#### Task description:
List each line of the data in which the string "class" appears.

---- Dataset content

Definition not_found_404 (eventId : jsstring) : jsstring :=
  lit "Event not found. The event ID " ++ Str.dquote ++ eventId ++ Str.dquote
  ++ lit " may be invalid, the event may no longer be available, or it might be from a different API. Please try searching for events again.".

Definition getEventById (eventId : jsstring) : M Event.t :=
  token <- ask PREDICTHQ_API_TOKEN ;;
  base <- ask PREDICTHQ_API_BASE ;;
  if negb (Str.truthy token) then throw (Error token_not_configured)
  else if negb (Str.truthy_opt base) then throw (Error base_not_configured)
  else
    (* try { ... } catch (error) { throw error; } *)
    try_catch
      (encodedId <-
         lift (match Str.encodeURIComponent eventId with
               | Some s => Ok s
               | None => Throw URIError
               end) ;;
       let searchUrl := the base ++ lit "/events/?id=" ++ encodedId in
       response <-
         try_catch
           (fetch_predicthq searchUrl (lit "Bearer " ++ token))
           (fun error => throw (failed_to_connect error)) ;;
       if negb (Response.ok response) then
         let errorMessage := api_error_message response in
         let status := Response.status response in
         let errorMessage :=
           if (status =? 404)%N then not_found_404 eventId
           else if ((status =? 401) || (status =? 403))%N then
             lit "Authentication failed. Please check your PredictHQ API token."
           else errorMessage in
         throw (Error errorMessage)
       else
         responseData <- lift (Response.json response) ;;
         match responseData with
         | None => throw TypeError
         | Some responseData =>
             match PredictHQResponse.results responseData with
             | None => throw (Error (not_found_empty eventId))
             | Some [] => throw (Error (not_found_empty eventId))
             | Some results =>
                 (* the event with matching ID *)
                 match find (fun e => Str.eqb (PredictHQEvent.id e) eventId) results with
                 | None => throw (Error (not_found_in_response eventId))
                 | Some predicthqEvent => lift (transformEvent predicthqEvent)
                 end
             end
         end)
      (fun error => throw error).

(* ================================================================ *)
(** ** getEventsByIds *)

(** [await Promise.all(promises)] for promises that were started in the
    order of the list.  The lookups share no state and the host answers a
    request by its URL alone, so how they interleave changes no result;
    the log lists their requests in the order of the identifiers. *)
Fixpoint Promise_all {A} (promises : list (M A)) : M (list A) :=
  match promises with
  | [] => ret []
  | p :: ps => a <- p ;; rest <- Promise_all ps ;; ret (a :: rest)
  end.

Definition getEventsByIds (eventIds : list jsstring) : M (list Event.t) :=
  try_catch
    (let promises :=
       map (fun id =>
              (* .catch(() => null): null for a failed event *)
              try_catch (event <- getEventById id ;; ret (Some event))
                        (fun _ => ret None))
           eventIds in
     results <- Promise_all promises ;;
     (* filter out null values *)
     ret (flat_map (fun event => match event with
                                 | Some e => [e]
                                 | None => []
                                 end) results))
    (fun _ => ret []).

(* ================================================================ *)
(** * What the properties are stated with *)

(** The record has coordinates: in the first entry of its location array
    or in its geo geometry. *)
Definition has_coordinates (r : PredictHQEvent.t) : Prop :=
  (exists l rest g, PredictHQEvent.location r = Some (l :: rest)
                    /\ Location.location l = Some g)
  \/ (exists gg gm c, PredictHQEvent.geo r = Some gg
                      /\ Geo.geometry gg = Some gm
                      /\ Geometry.coordinates gm = Some c).

(** The record has an address block (in the first entry of its location
    array). *)
Definition has_address (r : PredictHQEvent.t) : Prop :=
  exists l rest a, PredictHQEvent.location r = Some (l :: rest)
                   /\ Location.address l = Some a.
(** * VaultGuard: the [PasswordManager] component

    A shallow embedding of [src/components/PasswordManager.tsx]: the
    component state held by its [useState] hooks, the event handlers
    ([fetchPasswords], [generatePassword], [handleSubmit], [deletePassword],
    [copyToClipboard], [togglePasswordVisibility], [handleSignOut] and the
    inline handlers of the markup) and the collaborators they talk to (the
    Supabase client, the toast sink, the clipboard and [Math.random]).

    Handlers are written in a small program monad whose constructors are the
    effects of the source: a state setter, a toast or a clipboard write, a
    draw of [Math.random], an [await] of a remote request, and a call of an
    [async] function whose promise is dropped.  An interpreter runs them
    against a world made of the component state, the toasts shown, the
    requests sent, the remote store and the number of random draws made so
    far.

    Numbers are binary64 floating-point numbers, with the multiplication of
    the standard library's specification of IEEE 754 ([SFmul], which is what
    the library states of the machine's own product); objects used as maps
    are read through their prototype. *)

From Stdlib Require Import QArith Qround SpecFloat.
From stdpp Require Import gmap strings list.

Local Open Scope string_scope.
Local Open Scope list_scope.
Local Open Scope nat_scope.

(** ** Data model *)

(** [interface Password]; [notes?: string] is absent ([None]) or a string. *)
Module Password.
Record t : Type := mk
  { id : string;
    website : string;
    username : string;
    password : string;
    notes : option string;
    created_at : string }.
End Password.

(** The object held by [formData]. *)
Module FormData.
Record t : Type := mk
  { website : string;
    username : string;
    password : string;
    notes : string }.

(** [{ ...f, website: v }] and its three siblings. *)
Definition with_website (f : t) (v : string) : t :=
  {| website := v; username := username f;
     password := password f; notes := notes f |}.

Definition with_username (f : t) (v : string) : t :=
  {| website := website f; username := v;
     password := password f; notes := notes f |}.

Definition with_password (f : t) (v : string) : t :=
  {| website := website f; username := username f;
     password := v; notes := notes f |}.
(** X15: if the callback is unregistered (set to a null function pointer)
    after a render detached its thread and before the thread runs, the
    thread calls through the null pointer: it is undefined, no callback is
    invoked and the reference render took on the frame is not dropped. *)
Theorem unregistering_before_notification_is_undefined
    (K : Enums) (respond : list Call -> Call -> Z) (handleOf : ptr -> Z)
    (this _d mem' : ptr) (w : World) :
  nonzero (m_continuation (self w)) = true ->
  scene_set (self w) = true ->
  load_ptr (heap w) mem' = nullptr ->
  let th := {| cap_this := this; cap_d := _d; cap_f := this |} in
  exists w1 w2 : World,
    render respond handleOf this _d w = Ok tt w1
    /\ In (refInc this) (trace w1)
    /\ setParam K "frameCompletionCallback" (ANARI_FRAME_COMPLETION_CALLBACK K)
         mem' w1 = Ok tt w2
    /\ thread_body th w2 = Undefined w2
    /\ trace w2 = trace w1.
Proof.
  intros Hcb Hset Hnull th.
  pose proof (render_with_callback respond handleOf this _d w Hcb Hset) as Hr.
  cbv zeta in Hr.
  match type of Hr with _ = Ok tt ?x => set (w1 := x) in * end.
  pose proof (setParam_callback K mem' w1) as Hs.
  match type of Hs with _ = Ok tt ?x => set (w2 := x) in * end.
  assert (Hfn : m_continuation (self w2) = nullptr).
  { unfold w2, w1. cbn [self heap]. rewrite Hnull.
    destruct (self w). reflexivity. }
  exists w1, w2.
  split; [exact Hr |].
  split.
  { unfold w1. cbn [trace]. apply in_or_app. right. apply in_or_app. right.
    cbn. tauto. }
  split; [exact Hs |].
  split; [| reflexivity].
  unfold thread_body. run_monad. rewrite Hfn. reflexivity.
Qed.
(** * MapReduce word count: a shallow embedding of [wordcount_mr.py],
      [wordcount_mt.py] and the thread-count guard of [app.py].

    Python values are modelled as follows.
    - [str] is a list of Unicode code points ([N]); a line sequence is a list
      of such strings.  The lowercase mapping of the code points outside
      ASCII and their membership in [\w] are parameters.
    - [int] is [Z]; [//] is floor division, which is [Z.div].
    - [dict]/[defaultdict(int)]/[Counter] used as a mapping is a
      [gmap (list N) Z]; Python's [==] on dicts compares keys and values and
      ignores insertion order, which is equality of [gmap]s.  Where the
      iteration order of a dict is observable ([CombinerThread.run] sorts
      [items()] with a stable sort) the dict is the list of its items in
      insertion order.
    - a slot array ([[None] * num_threads]) is a [list (option _)].
    - an exception that reaches the caller is [Raise]; an exception inside a
      thread ends that thread only, and the slot it was to write stays as it
      was.
    - [time.time()] readings are not modelled; every function returns the
      first component of the pair the source returns. *)

From Stdlib Require Import ZArith NArith Ascii String.
From stdpp Require Import gmap list sorting fin_maps.

Local Open Scope Z_scope.

(** ** Strings *)

(** Code points of an ASCII literal, to write inputs readably. *)
Definition str (s : string) : list N :=
  List.map N_of_ascii (list_ascii_of_string s).

Definition is_ascii_upper (c : N) : bool := ((65 <=? c) && (c <=? 90))%N.
Definition is_ascii_lower (c : N) : bool := ((97 <=? c) && (c <=? 122))%N.

(** The character class [[A-Za-z]]. *)
Definition is_alpha (c : N) : bool := is_ascii_upper c || is_ascii_lower c.

Section Tokenizer.

(** [str.lower()] maps every code point through Unicode's lowercase
    mapping.  On ASCII this is the usual shift of [A-Z].  The mapping of the
    code points from 128 on lives in the interpreter's Unicode tables and is
    a parameter here: it is given the text before the code point, the code
    point and the text after it (the lowercase of a Greek capital sigma
    depends on its neighbours), and may return several code points. *)
Variable lower_other : list N → N → list N → list N.

Definition lower_char (before : list N) (c : N) (after : list N) : list N :=
  if is_ascii_upper c then [(c + 32)%N]
  else if (c <? 128)%N then [c]
  else lower_other before c after.

Fixpoint lower_from (before s : list N) : list N :=
  match s with
  | [] => []
  | c :: after => lower_char before c after ++ lower_from (before ++ [c]) after
  end.

Definition lower (s : list N) : list N := lower_from [] s.

(** [re.findall(p+, s)] for a one-character class [p]: the maximal runs of
    characters satisfying [p], left to right.  [cur] is the run being read,
    most recent character first. *)
Fixpoint findall_run (p : N → bool) (cur : list N) (s : list N)
  : list (list N) :=
  match s with
  | [] => match cur with [] => [] | _ => [reverse cur] end
  | c :: s' =>
      if p c then findall_run p (c :: cur) s'
      else match cur with
           | [] => findall_run p [] s'
           | _ => reverse cur :: findall_run p [] s'
           end
  end.

Definition findall (p : N → bool) (s : list N) : list (list N) :=
  findall_run p [] s.

(** [re.findall(r"[A-Za-z]+", line.lower())] *)
Definition tokenize (line : list N) : list (list N) :=
  findall is_alpha (lower line).

End Tokenizer.

(** ** Integers, ranges and slices *)

Inductive exn := ZeroDivisionError | AttributeError.

Inductive result (A : Type) :=
| Ok (a : A)
| Raise (e : exn).
Arguments Ok {A} a.
Arguments Raise {A} e.

#[global] Instance result_bind : MBind result := λ A B k r,
  match r with
  | Ok a => k a
  | Raise e => Raise e
  end.

(** [a // b] *)
Definition floordiv (a b : Z) : result Z :=
  if decide (b = 0) then Raise ZeroDivisionError else Ok (a `div` b).

(** [range(n)]: empty when [n <= 0]. *)
Definition range (n : Z) : list Z := Z.of_nat <$> seq 0 (Z.to_nat n).

(** How a slice bound is resolved against a length: a negative bound counts
    from the end, and the outcome is clamped to [0, len]. *)
Definition clamp (len i : Z) : Z :=
  if decide (i < 0) then Z.max (i + len) 0 else Z.min i len.

(** [l[a:b]] *)
Definition py_slice {A} (l : list A) (a b : Z) : list A :=
  let len := Z.of_nat (length l) in
  let lo := clamp len a in
  let hi := clamp len b in
  take (Z.to_nat (hi - lo)) (drop (Z.to_nat lo) l).

(** The list comprehension of steps 1 and 4 of [multi_threaded_wordcount]:
    [[xs[i*size : (i+1)*size if i < num_threads-1 else total]
      for i in range(num_threads)]]. *)
Definition chunk_of {A} (xs : list A) (size total num_threads i : Z) : list A :=
  py_slice xs (i * size)
    (if decide (i < num_threads - 1) then (i + 1) * size else total).
(** * API-Documenter: a shallow embedding of the scanner, parser, AI analyzer
    and OpenAPI generator, with the properties of its specification. *)

From Stdlib Require Import List Bool Arith Lia String Ascii.
From Stdlib Require Import Sorting.Sorted Sorting.Permutation Sorting.Mergesort.
From Stdlib Require Import Structures.Orders Numbers.DecimalString.
#[local] Set Warnings "-register-all".
Import ListNotations.
Open Scope list_scope.
Open Scope string_scope.

(** ** String helpers mirroring the JavaScript builtins the code calls.
    Strings are byte strings; the repository only manipulates ASCII names. *)

Module JsString.

(** [String.prototype.toLowerCase] on ASCII characters. *)
Definition lower_char (c : ascii) : ascii :=
  let n := nat_of_ascii c in
  if ((65 <=? n) && (n <=? 90))%nat then ascii_of_nat (n + 32)%nat else c.

Fixpoint toLowerCase (s : string) : string :=
  match s with
  | EmptyString => EmptyString
  | String c r => String (lower_char c) (toLowerCase r)
  end.

(** [s.includes(p)]: [p] occurs in [s] at some position. *)
Fixpoint includes (s p : string) : bool :=
  prefix p s ||
  match s with
  | EmptyString => false
  | String _ r => includes r p
  end.

(** [s.startsWith(p)]. *)
Definition startsWith (s p : string) : bool := prefix p s.

(** [s.endsWith(p)]. *)
Definition endsWith (s p : string) : bool :=
  (String.length p <=? String.length s)%nat &&
  String.eqb (substring (String.length s - String.length p)%nat (String.length p) s) p.

(** [path.join(dir, name)] for a directory path without a trailing slash. *)
Definition join (dir name : string) : string := dir ++ "/" ++ name.

(** [String.prototype.toUpperCase] on ASCII characters. *)
Definition upper_char (c : ascii) : ascii :=
  let n := nat_of_ascii c in
  if ((97 <=? n) && (n <=? 122))%nat then ascii_of_nat (n - 32)%nat else c.

Fixpoint toUpperCase (s : string) : string :=
  match s with
  | EmptyString => EmptyString
  | String c r => String (upper_char c) (toUpperCase r)
  end.

(** [s.split(sep)] for a one-character separator. *)
Fixpoint split (sep : ascii) (s : string) : list string :=
  match s with
  | EmptyString => [EmptyString]
  | String c r =>
      let rest := split sep r in
      if Ascii.eqb c sep then EmptyString :: rest
      else match rest with
           | h :: t => String c h :: t
           | [] => [String c EmptyString]
           end
  end.

(** The white space [String.prototype.trim] removes, on ASCII. *)
Definition is_space (c : ascii) : bool :=
  let n := nat_of_ascii c in
  ((9 <=? n) && (n <=? 13))%nat || (n =? 32)%nat.

Fixpoint trimStart (s : string) : string :=
  match s with
  | String c r => if is_space c then trimStart r else s
  | EmptyString => EmptyString
  end.

Definition string_rev (s : string) : string :=
  string_of_list_ascii (rev (list_ascii_of_string s)).

Definition trim (s : string) : string :=
  string_rev (trimStart (string_rev (trimStart s))).

(** [arr.join(sep)]. *)
Fixpoint concat_with (sep : string) (l : list string) : string :=
  match l with
  | [] => EmptyString
  | [x] => x
  | x :: r => x ++ sep ++ concat_with sep r
  end.

(** [s.charAt(0).toUpperCase() + s.slice(1)]. *)
Definition capitalize (s : string) : string :=
  match s with
  | EmptyString => EmptyString
  | String c r => String (upper_char c) r
  end.

(** Decimal rendering of a non-negative integer, as string concatenation does. *)
Definition nat_to_string (n : nat) : string :=
  NilEmpty.string_of_uint (Nat.to_uint n).

End JsString.

Import JsString.

(** ** JavaScript values and exceptions *)

Module Js.

(** A JavaScript value as the code handles it: JSON data plus [undefined].
    An object lists its own properties in JavaScript's property order; the
    code only inserts keys that are not integer-like or integer keys in
    ascending order, so insertion order is that order. *)
Inductive json :=
| JUndef
| JNull
| JBool (b : bool)
| JNum (n : nat)
| JStr (s : string)
| JArr (xs : list json)
| JObj (fields : list (string * json)).

(** Truthiness, as [if (v)] and [v || d] test it. *)
Definition truthy (v : json) : bool :=
  match v with
  | JUndef | JNull => false
  | JBool b => b
  | JNum n => negb (n =? 0)%nat
  | JStr s => negb (String.eqb s EmptyString)
  | JArr _ | JObj _ => true
  end.

(** [a || b]. *)
Definition or (a b : json) : json := if truthy a then a else b.

Fixpoint assoc {A} (k : string) (l : list (string * A)) : option A :=
  match l with
  | [] => None
  | (k', v) :: r => if String.eqb k k' then Some v else assoc k r
  end.

(** [o.k] on a value that is not [null] or [undefined]; only objects have
    the keys the code reads. *)
Definition prop (v : json) (k : string) : json :=
  match v with
  | JObj fs => match assoc k fs with Some x => x | None => JUndef end
  | _ => JUndef
  end.

(** [o[k] = v] on an object: an existing key keeps its position. *)
Fixpoint set_field (k : string) (v : json) (fs : list (string * json)) : list (string * json) :=
  match fs with
  | [] => [(k, v)]
  | (k', v') :: r => if String.eqb k k' then (k, v) :: r else (k', v') :: set_field k v r
  end.

(** Escaping of [JSON.stringify] for the quote and the backslash. *)
Fixpoint escape (s : string) : string :=
  match s with
  | EmptyString => EmptyString
  | String c r =>
      if Ascii.eqb c "034"%char then String "\"%char (String c (escape r))
      else if Ascii.eqb c "\"%char then String "\"%char (String c (escape r))
      else String c (escape r)
  end.

Definition quote (s : string) : string := String "034"%char (escape s ++ String "034"%char EmptyString).

(** [JSON.stringify]: [None] for [undefined]; [undefined] properties are
    omitted and [undefined] array elements print as [null]. *)
Fixpoint stringify (v : json) : option string :=
  match v with
  | JUndef => None
  | JNull => Some "null"
  | JBool b => Some (if b then "true" else "false")
  | JNum n => Some (nat_to_string n)
  | JStr s => Some (quote s)
  | JArr xs =>
      Some ("[" ++ concat_with ","
              (map (fun x => match stringify x with Some t => t | None => "null" end) xs)
            ++ "]")
  | JObj fs =>
      Some ("{" ++ concat_with ","
              (flat_map (fun kv => match stringify (snd kv) with
                                   | Some t => [quote (fst kv) ++ ":" ++ t]
                                   | None => []
                                   end) fs)
            ++ "}")
  end.

(** [Object.entries(v)] for a truthy value. *)
Definition entries (v : json) : list (string * json) :=
  match v with
  | JObj fs => fs
  | JArr xs => combine (map nat_to_string (seq 0 (List.length xs))) xs
  | JStr s => combine (map nat_to_string (seq 0 (String.length s)))
                      (map (fun c => JStr (String c EmptyString)) (list_ascii_of_string s))
  | _ => []
  end.

(** [v[k1][k2]...] through nested objects. *)
Definition at_path (v : json) (ks : list string) : json := fold_left prop ks v.

(** An exception-raising computation. *)
Inductive result (A : Type) :=
| Ok (a : A)
| Throw (message : string).
Arguments Ok {A} a.
Arguments Throw {A} message.

Definition bind {A B} (m : result A) (k : A -> result B) : result B :=
  match m with
  | Ok a => k a
  | Throw e => Throw e
  end.

Notation "x <- m ;; k" := (bind m (fun x => k)) (at level 61, m at next level, right associativity).

(** [try { m } catch (error) { h(error.message) }]. *)
Definition try_catch {A} (m : result A) (h : string -> result A) : result A :=
  match m with
  | Ok a => Ok a
  | Throw e => h e
  end.

(** [o.k] where [o] may be [null] or [undefined] (a [TypeError]). *)
Definition get (v : json) (k : string) : result json :=
  match v with
  | JUndef | JNull => Throw ("Cannot read properties of null (reading '" ++ k ++ "')")
  | _ => Ok (prop v k)
  end.

End Js.

Import Js.

(** ** Scanner ([src/src/scanner/index.js]) *)

Module Scanner.

Record options := mkOptions {
  include : list string;
  exclude : list string
}.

--------

#### Answer to the exercise:
(** The character class [[A-Za-z]]. *)
(** [re.findall(p+, s)] for a one-character class [p]: the maximal runs of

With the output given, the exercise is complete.